TB has developed resistance to many of the drugs commonly used to control it and is now on the increase again in both the developing and developed worlds. While BCG (Bacillus Calmette-Guérin) vaccine has been used for almost 90 years, in some parts of the world where TB and other mycobacterial infections have reached epidemic proportions, BCG offers little or no protection.

The two new vaccine approaches focus on improving protection against TB in previously vaccinated adults and a new vaccine to protect infants.

The other near fatal disease is cancer, which in the next 20 years will become the commonest form of death in the world. There are two vaccines against Hepatitis B, which causes liver cancer, and against the human papilloma virus which causes cervical cancer and genital warts; and more vaccines for preventing infectious organisms that cause cancer are on the way.

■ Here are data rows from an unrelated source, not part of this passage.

(** ** Failure of the couplers *)

Lemma getitem_raises_IndexError (l : list Z) (i : Z) (e : exn) :
  getitem l i = Raise e -> e = IndexError.
Proof.
  unfold getitem.
  destruct (_ && _); [destruct (nth_error _ _) |]; congruence.
Qed.

Lemma internal_coupling_raises (u w k z j : Z) (e : exn) :
  0 <= j <= 11 -> internal_coupling u w k z j = Raise e ->
  e = IndexError /\ ~ 0 <= k <= 11.
Proof.
  intros Hj E. split.
  - unfold internal_coupling in E.
    destruct (u =? 0);
      repeat match type of E with
        | bind (getitem ?l ?i) _ = _ =>
            let G := fresh "G" in
            destruct (getitem l i) eqn:G;
            [cbn [bind] in E
            | cbn [bind] in E; apply getitem_raises_IndexError in G; congruence]
        end; discriminate.
  - intros Hk.
    rewrite (internal_coupling_in_range u w k z j Hk Hj) in E.
    discriminate.
Qed.

(** C6 does not hold as worded: a coupler fails on a valid input whose
    neighbour is out of range, and on an input flagged invalid it neither
    fails nor keeps the non-strict mode. *)
Lemma couplers_validate_their_result :
  valid_address (Pqubit.mk true None 3 0 0 2 1)
  /\ Pqubit.conn_external (Pqubit.mk true None 3 0 0 2 1) 1 None
     = Raise (ValueError "Invalid z: 2. (Valid range is [0, 1] with m=3)")
  /\ valid_address (Pqubit.mk true None 3 0 0 0 0)
  /\ Pqubit.conn_internal (Pqubit.mk true None 3 0 0 0 0) 0
     = Raise (ValueError "Invalid z: -1. (Valid range is [0, 1] with m=3)")
  /\ Pqubit.__init__ 3 0 0 2 (-1) false
     = Ok (Pqubit.mk false
             (Some (Some "Invalid z: -1. (Valid range is [0, 1] with m=3)"%string))
             3 0 0 2 (-1))
  /\ Pqubit.conn_external
       (Pqubit.mk false
          (Some (Some "Invalid z: -1. (Valid range is [0, 1] with m=3)"%string))
          3 0 0 2 (-1)) 1 None
     = Ok (Pqubit.mk true None 3 0 0 2 0).
Proof.
  split; [apply valid_address_intro; [unfold in_range; lia | now left] |].
  split; [reflexivity |].
  split; [apply valid_address_intro; [unfold in_range; lia | now left] |].
  repeat split; reflexivity.
Qed.
Lemma appending_business (node : ast) :
  appending (BusinessLogicVisitor.handler lines file_path node).
Proof.
  unfold BusinessLogicVisitor.handler.
  destruct node; try apply appending_id.
  unfold BusinessLogicVisitor.visit_FunctionDef_own.
  apply appending_comp; [apply appending_comp|].
  - apply appending_naming.
  - apply appending_responsibility.
  - apply appending_error_handling.
Qed.

(** Case analysis on every test a handler makes, then list algebra. *)
Ltac appending_cases :=
  let s := fresh "s" in
  intros s; destruct s;
  repeat match goal with
         | |- context [match ?x with _ => _ end] => destruct x
         end;
  unfold append_issue, append_function_metrics, append_class_metrics,
    engine_app;
  cbn [issues function_metrics class_metrics engine_init];
  rewrite ?app_nil_r, <- ?app_assoc; reflexivity.

Lemma appending_performance (node : ast) :
  appending (PerformanceVisitor.handler lines file_path node).
Proof.
  destruct node; try apply appending_id.
  cbv beta iota delta
    [PerformanceVisitor.handler PerformanceVisitor.visit_For_own].
  appending_cases.
Qed.

Lemma appending_security (str_targets : list ast -> string) (node : ast) :
  appending (SecurityVisitor.handler lines file_path str_targets node).
Proof.
  destruct node; try apply appending_id;
    cbv beta iota delta
      [SecurityVisitor.handler SecurityVisitor.visit_Assign_own
       SecurityVisitor.visit_Call_own];
    appending_cases.
Qed.

Lemma appending_architecture (dump : ast -> string) (node : ast) :
  appending (ArchitectureVisitor.handler lines file_path dump node).
Proof.
  destruct node; try apply appending_id.
  cbv beta iota zeta delta
    [ArchitectureVisitor.handler ArchitectureVisitor.visit_ClassDef_own].
  appending_cases.
Qed.

End HandlersAppend.

(* ====================================================================== *)
(** * Cyclomatic complexity *)
(* ====================================================================== *)

Module Complexity.

Import ComplexitySpec.






(** One [if], one [and], one [for] and one handler clause: 1 + 4. *)
Example branching_function_complexity :
  BusinessLogicVisitor._calculate_cyclomatic_complexity branching_function
  = 5%nat.
Proof. vm_compute. reflexivity. Qed.


End Complexity.

(* ====================================================================== *)
(** * What the business-logic pass records *)
(* ====================================================================== *)

Module Business.

Import BusinessSpec.

Section Emit.
Variable lines : list string.
Variable file_path : string.

Lemma metrics_naming (node : ast) (s : engine) :
  function_metrics
    (BusinessLogicVisitor._check_function_naming_consistency
       lines file_path node s)
  = function_metrics s.
Proof.
  unfold BusinessLogicVisitor._check_function_naming_consistency. cbv zeta.
  now rewrite fold_append_issue.
Qed.

Lemma metrics_responsibility (node : ast) (s : engine) :
  function_metrics
    (BusinessLogicVisitor._analyze_function_responsibility
       lines file_path node s)
  = function_metrics s ++ [function_record node].
Proof.
  unfold BusinessLogicVisitor._analyze_function_responsibility. cbv zeta.
  destruct (10 <? _)%nat, (5 <? _)%nat; reflexivity.
Qed.

Lemma metrics_error_handling (node : ast) (s : engine) :
  function_metrics
    (BusinessLogicVisitor._check_error_handling_consistency
       lines file_path node s)
  = function_metrics s.
Proof.
  unfold BusinessLogicVisitor._check_error_handling_consistency. cbv zeta.
  destruct (filter _ _); [reflexivity|]. now rewrite fold_append_issue.
Qed.

(** Only a (synchronous) [FunctionDef] node makes the visitor store a
    record. *)
Lemma metrics_handler (node : ast) :
  function_metrics
    (BusinessLogicVisitor.handler lines file_path node engine_init)
  = if is_FunctionDef node then [function_record node] else [].
Proof.
  destruct node; try reflexivity.
  cbv beta iota delta
    [BusinessLogicVisitor.handler BusinessLogicVisitor.visit_FunctionDef_own
     is_FunctionDef].
  cbv zeta.
  rewrite metrics_error_handling, metrics_responsibility, metrics_naming.
  reflexivity.
Qed.

Lemma flat_map_if {A B} (p : A -> bool) (g : A -> B) (l : list A) :
  flat_map (fun x => if p x then [g x] else []) l = map g (filter p l).
Proof.
  induction l as [|x l IH]; simpl; [reflexivity|].
  destruct (p x); simpl; now rewrite IH.
Qed.
(** X10: on the same generator the year-0 point of a buying row of the
    projector is the outcome that the buying simulator reports at horizon
    0: the same cumulative cost, the same equity (the down payment, or the
    loss of a failed entry), the same generator state; only the monthly
    cost differs, by the maintenance that the projector leaves out of
    year 0. *)
Theorem timeline_year_zero_is_horizon_zero
    (self : MonteCarloHousingSimulator) (household : Household)
    (name : string) (params : HousingScenarioParameters) (years : nat)
    (g : rng) :
  scenarios !! name = Some params ->
  tape_ok g ->
  let c := fst (Buying.run_trial self household params 0 g) in
  let e := Buying.drawn_entry params household g in
  exists (p : Timeline.point) (rest : list Timeline.point),
    fst (Timeline.buy_trial self household params years g) = p :: rest
    /\ Timeline.paid p = Buying.total_paid c
    /\ Timeline.equity p == Buying.final_equity c
    /\ Buying.monthly_costs c
       == (if Buying.fails_entry household e then 0
           else Timeline.cost p
                + Buying.home_price e * maintenance_annual_pct params / 12)
    /\ snd (Timeline.buy_trial self household params 0 g)
       = snd (Buying.run_trial self household params 0 g).
Proof.
  intros Hlook Ht. cbv zeta.
  pose proof (catalog_params_ok _ _ Hlook) as Hp.
  destruct (CostFacts.entry_ok params household g Hp (Ht _))
    as (E1 & E2 & E3 & E4).
  rewrite !TimelineFacts.buy_trial_run, TrialFacts.run_trial_run.
  destruct (Buying.fails_entry household
              (Buying.drawn_entry params household g)).
  - exists (Timeline.failed_point household params g),
      (repeat (Timeline.failed_point household params g) years).
    split; [rewrite Nat.add_comm; reflexivity|].
    cbn [fst snd Timeline.failed_point Timeline.paid Timeline.equity
         Buying.failed_entry_cells Buying.total_paid Buying.final_equity
         Buying.monthly_costs].
    split; [reflexivity|]. split; [|split; reflexivity].
    symmetry. apply failed_equity_agrees.
  - eexists. eexists. split; [reflexivity|].
    cbv zeta.
    cbn [fst snd Buying.year_loop ret Buying.settle Buying.total_paid
         Buying.final_equity Buying.monthly_costs Timeline.year0_point
         Timeline.paid Timeline.equity Timeline.cost Timeline.later_years
         Timeline.buy_years].
    destruct (start_locals_fields household params g)
      as (M & I & V & _ & T & D).
    cbv zeta in M, I, V, T, D. rewrite D, T.
    split; [reflexivity|]. split; [|split; [|reflexivity]].
    + rewrite V.
      change (Buying.current_loan_balance
                (Buying.start_locals household params g))
        with (Buying.home_price (Buying.drawn_entry params household g)
              - Buying.down_payment (Buying.drawn_entry params household g)).
      rewrite py_max_0_nonneg by lra. ring.
    + reflexivity.
Qed.
(** * Geofence checker front end: the [App] component

    A shallow embedding of [frontend/src/App.js] and the properties of its
    location-acquisition and verification session.  The file holds two
    versions of the component: the enhanced one (location history, continuous
    monitoring, progress bar, confidence colours), modelled first and in
    full, and the simple one it grew from, modelled in [Module Simple].

    [App] is a React function component.  Three facts about React shape the
    model:

    - every [useState] variable is a constant of one render: a function
      defined in the component body reads the values of the render it was
      created in.  Such a render is a [State] record, and every handler takes
      the render it closes over as its first argument;
    - a setter called with a value replaces the stored value, a setter called
      with a function applies it to the latest stored value, whatever render
      the caller belongs to;
    - a [useRef] cell is one mutable object shared by all renders.

    The browser side (interval timers, geolocation watches, pending requests)
    is part of the [World] the handlers act on. *)

From Stdlib Require Import ZArith Lia PrimFloat.
From stdpp Require Import base option list gmap strings.
(** * slice_manage: the video ingestion pipeline, embedded and verified

    A shallow embedding of the segmenter ([processors/video_slicer.py]),
    the frame sampler and segment analyzer ([processors/video_analyzer.py]),
    the queue-driven pipeline and its file lock ([tasks.py]) and the
    in-process pipeline and batch orchestrator ([main.py]).

    Conventions of the embedding:
    - The Python [float] values of the segmenter (times, durations, frame
      rate) are IEEE 754 binary64 numbers, with the operations of the
      standard library's [SpecFloat]; progress percentages are exact
      rationals [Q]. Python [int] values are [Z], or [nat] where they count
      positions.
    - External collaborators (scene detector, ffmpeg, OpenCV, object store,
      knowledge store, description service, the OS lock table) are oracles
      collected in records; every call the code makes to them is logged as an
      event so that theorems can speak about what the code did.
    - A Python exception is a value of type [exn]; [try/except/finally] are
      written out. *)

From Stdlib Require Import ZArith QArith Qround List Ascii String Bool Lia Lqa.
From Stdlib Require Import DecimalString DecimalNat SpecFloat.
From stdpp Require Import base list strings gmap sorting.
Import ListNotations.
(** Step 2, Price: a missing price takes the median of its category. *)
Definition fill_price (df : list Raw.Row) : result (list Raw.Row) :=
  if existsb isnull (map Raw.Price df) then
    let category_medians := category_medians df in
    apply_rows
      (fun row =>
         p <- (if isnull (Raw.Price row)
               then series_get category_medians (Raw.Category row)
               else Ok (Raw.Price row)) ;;
         Ok (Raw.set_Price row p))
      df
  else Ok df.

Definition fillna {A} (x : option A) (v : A) : option A :=
  match x with
  | Some a => Some a
  | None => Some v
  end.

(** Step 2, Quantity: [fillna(1)] *)
Definition fill_quantity (df : list Raw.Row) : list Raw.Row :=
  if existsb isnull (map Raw.Quantity df)
  then map (fun row => Raw.set_Quantity row (fillna (Raw.Quantity row) 1%Q)) df
  else df.

(** Step 2, Region: [fillna('Unknown')] *)
Definition fill_region (df : list Raw.Row) : list Raw.Row :=
  if existsb isnull (map Raw.Region df)
  then map (fun row => Raw.set_Region row (fillna (Raw.Region row) "Unknown")) df
  else df.

(** [df['Revenue'] = df['Price'] * df['Quantity']] *)
Definition recalculate_revenue (df : list Raw.Row) : list Raw.Row :=
  map (fun row => Raw.set_Revenue row (fmul (Raw.Price row) (Raw.Quantity row))) df.

(** Step 2 as a whole. *)
Definition handle_missing_values (df : list Raw.Row) : result (list Raw.Row) :=
  df <- fill_price df ;;
  let df := fill_quantity df in
  let df := fill_region df in
  Ok (recalculate_revenue df).

Definition profit_margins : list (string * Q) :=
  [("Electronics", 1 # 4);
   ("Clothing", 7 # 20);
   ("Home & Garden", 3 # 10);
   ("Books", 2 # 5);
   ("Sports & Outdoors", 3 # 10);
   ("Toys & Games", 7 # 20);
   ("Health & Beauty", 2 # 5);
   ("Automotive", 1 # 4);
   ("Food & Beverages", 1 # 5);
   ("Office Supplies", 3 # 10)]%Q.

(** [astype(str)] on an object cell: a missing value becomes the text nan. *)
Definition astype_str (x : option string) : string :=
  match x with
  | Some s => s
  | None => "nan"
  end.

(** Step 4 on one row, given its quantity as an integer: the derived
    columns.  [Series.map(dict)] leaves NaN where the key is absent. *)
Definition derive_columns (current_date : Timestamp) (row : Raw.Row) (quantity : Z) : Row :=
  let revenue := Raw.Revenue row in
  let order_date := Raw.OrderDate row in
  let profit_margin := getitem profit_margins (Raw.Category row) in
  {| OrderID := Raw.OrderID row;
     ProductID := Raw.ProductID row;
     ProductName := Raw.ProductName row;
     Category := Raw.Category row;
     Quantity := quantity;
     Price := Raw.Price row;
     Revenue := revenue;
     OrderDate := order_date;
     CustomerID := Raw.CustomerID row;
     Region := astype_str (Raw.Region row);
     TotalSales := revenue;
     ProfitMargin := profit_margin;
     Profit := fmul revenue profit_margin;
     Year := year order_date;
     Month := month order_date;
     Quarter := (month order_date - 1) / 3 + 1;
     MonthName := strftime_B order_date;
     YearMonth := period_M order_date;
     DaysSinceOrder := timedelta_days current_date order_date |}.

(** Steps 3 and 4 on one row: [Quantity.astype(int)] is the conversion
    that can raise; then the derived columns. *)
Definition convert_and_derive (current_date : Timestamp) (row : Raw.Row) : result Row :=
  quantity <- astype_int (Raw.Quantity row) ;;
  Ok (derive_columns current_date row quantity).

(** Step 5, validation: the mask
    [(Price > 0) & (Quantity > 0) & (Revenue > 0)]. *)
Definition valid (row : Row) : bool :=
  fgt0 (Price row) && (0 <? Quantity row) && fgt0 (Revenue row).

(** The mask of the price outliers of [category], for the limits computed
    from [category_data]. *)
Definition outlier_mask (category : string) (category_data : list Row) (row : Row) : bool :=
  let mean_price := mean (map Price category_data) in
  let std_price := std (map Price category_data) in
  String.eqb (Category row) category
  && (gt_upper (Price row) mean_price std_price
      || lt_lower (Price row) mean_price std_price).

(** One turn of the outlier loop. *)
Definition remove_outliers_of (category : string) (df : list Row) : list Row :=
  let category_data := filter (fun row => String.eqb (Category row) category) df in
  let outliers := filter (outlier_mask category category_data) df in
  if (0 <? List.length outliers)%nat
  then filter (fun row => negb (outlier_mask category category_data row)) df
  else df.

(** The loop [for category in ...]: every turn works on the frame the
    previous turns have left. *)
Fixpoint outlier_loop (categories : list string) (df : list Row) : list Row :=
  match categories with
  | [] => df
  | category :: rest => outlier_loop rest (remove_outliers_of category df)
  end.

(** Step 5, outliers: the categories are those of the frame as the loop
    starts, in order of appearance. *)
Definition remove_outliers (df : list Row) : list Row :=
  outlier_loop (unique (map Category df)) df.

(** The whole of [clean_ecommerce_data], between reading the raw file and
    writing the cleaned one.  [current_date] is [datetime.now()]. *)
Definition clean_ecommerce_data (current_date : Timestamp) (df : list Raw.Row)
  : result (list Row) :=
  let df := drop_duplicates df in
  df <- handle_missing_values df ;;
  df <- apply_rows (convert_and_derive current_date) df ;;
  let df := filter valid df in
  Ok (remove_outliers df).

Prof. Ian Frazer, developer of GARDASIL, the world’s first cervical cancer vaccine, and chairman of the conference said: “Immunotherapy treatment for cancer patients is also a ‘glass half full’. Infectious diseases remain a global problem, and vaccines are the best hope for their worldwide control in the 21st century.”

The cutting edge of vaccine technology and global research was the focus of the Canberra conference that attracted leading scientists and vaccine developers from Australia, Asia, Europe and the United States.

“There are newer vaccines and more money coming for vaccines research, purchase and delivery. In many of the poorest countries, the Gates Foundation is helping in both the human and physical infrastructure for vaccine delivery,” Nossal told IPS.

“While companies like to do research on diseases of the First World, we are seeing a renewed commitment for research on vaccines for the Third World such as Malaria, HIV, acute respiratory disease, diarrhoeal disease and meningitis,” added Nossal.